++++ Input material

(** The adapter hands on an event exactly when it reports no reason for
    refusing it, exactly when it reports the event as valid, and exactly when the
    provider and the event type are supported and the event id, the object id,
    the amount, the currency and the tenant are all reported as present; the
    amount it hands on is then the one in the object of the event. *)
Theorem adapter_readback_consistent provider headers payload verification :
  let readback := normalize_stripe_like_sandbox_event provider headers payload verification in
  let event := ar_normalized_event readback in
  (ar_unsupported_reason readback = None ↔ is_Some event) ∧
  (rb_schema_valid (ar_provider_event_readback readback) = true ↔ is_Some event) ∧
  (is_Some event ↔ ar_provider_supported readback = true ∧ em_supported (ar_event_mapping readback) = true ∧
     all_present (ar_provider_event_readback readback) = true) ∧
  (∀ normalized, event = Some normalized →
     em_normalized_event_type (ar_event_mapping readback) = Some (ne_event_type normalized) ∧
     ∃ amount_minor, object_amount (event_object payload) = Some amount_minor ∧
       ne_amount normalized = format_minor_amount amount_minor).
Proof.
  cbn zeta. unfold normalize_stripe_like_sandbox_event. set (event_type := value_get payload "type" ≫= as_str).
  destruct (bool_decide (provider ∈ _)).
  2: { cbn [andb ar_unsupported_reason ar_normalized_event ar_provider_event_readback ar_provider_supported negb
            provider_event_readback_from_payload rb_schema_valid is_some].
       split_and!; [split; [done|by intros []]..|done]. }
  cbn [andb negb]. destruct (em_normalized_event_type (map_stripe_like_event_type event_type)) as [type|] eqn:Htype.
  - assert (em_supported (map_stripe_like_event_type event_type) = true ∧
      em_unsupported_reason (map_stripe_like_event_type event_type) = None) as [Hsupported Hreason].
    { unfold map_stripe_like_event_type in *. cbn [em_normalized_event_type em_supported em_unsupported_reason] in *.
      rewrite Htype. by destruct event_type. }
    rewrite Hsupported, Hreason. pose proof (normalize_payload_cases payload type) as Hcases.
    destruct (normalize_stripe_like_event_payload payload (Some type)) as [readback event].
    destruct Hcases as (Hall & Hvalid & Hrefusal & Hevent).
    cbn [ar_unsupported_reason ar_normalized_event ar_provider_event_readback ar_provider_supported ar_event_mapping].
    rewrite Hrefusal, Hvalid, Hall, Hsupported. destruct event as [normalized|]; cbn [is_some].
    + split_and!; [by eauto..|]. intros ? [= <-]. rewrite Htype. destruct Hevent as (-> & _ & ?). auto.
    + split_and!; [split; [done|by intros []]..|split; [by intros []|by intros (_ & _ & ?)]|done].
  - assert (em_supported (map_stripe_like_event_type event_type) = false ∧
      is_some (em_unsupported_reason (map_stripe_like_event_type event_type)) = true) as [Hsupported Hreason].
    { unfold map_stripe_like_event_type in *. cbn [em_normalized_event_type em_supported em_unsupported_reason] in *.
      rewrite Htype. by destruct event_type. }
    rewrite Hsupported. destruct (em_unsupported_reason _) as [reason|]; [|done].
    cbn [ar_unsupported_reason ar_normalized_event ar_provider_event_readback ar_provider_supported ar_event_mapping
         provider_event_readback_from_payload rb_schema_valid is_some negb andb]. rewrite Hsupported.
    split_and!; [split; [done|by intros []]..|split; [by intros []|by intros (_ & ? & _)]|done].
Qed.

End events.

(** ** Examples *)

Section examples.
#[local] Existing Instance tail_hash.
#[local] Existing Instance tail_hash_laws.

(** A header of the simulator, without a time stamp. *)
Definition simulated_header (secret : string) (body : bytes) : PaymentProviderHeaderValue :=
  mkHeaderValue "X-Fubox-Payment-Signature" ("sha256=" +:+ hmac_sha256_hex (as_bytes secret) body).

(** A simulated signature is accepted at any time, for its own body only. *)
Lemma webhook_signature_exact_witness :
  sv_status (verify_stripe_like_signature_headers [simulated_header "whsec" (as_bytes "{}")] (as_bytes "{}") "whsec"
    i64_max) = "verified" ∧
  sv_status (verify_stripe_like_signature_headers [simulated_header "whsec" (as_bytes "{}")] (as_bytes "[]") "whsec" 0)
  ≠ "verified".
Proof.
  split.
  - apply webhook_signature_exact; [width_lia|]. split; [by vm_compute|].
    exists (simulated_header "whsec" (as_bytes "{}")). split; [reflexivity|]. right. by vm_compute.
  - intros (_ & header & [= <-] & [[Hformat _]|(_ & _ & Hsame)])%webhook_signature_exact; [| |width_lia].
    + by vm_compute in Hformat.
    + by vm_compute in Hsame.
Defined.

++++++++

### Instructions for the task
Say how many lines in the data above contain the string "local", and give no other output.

### Solution
2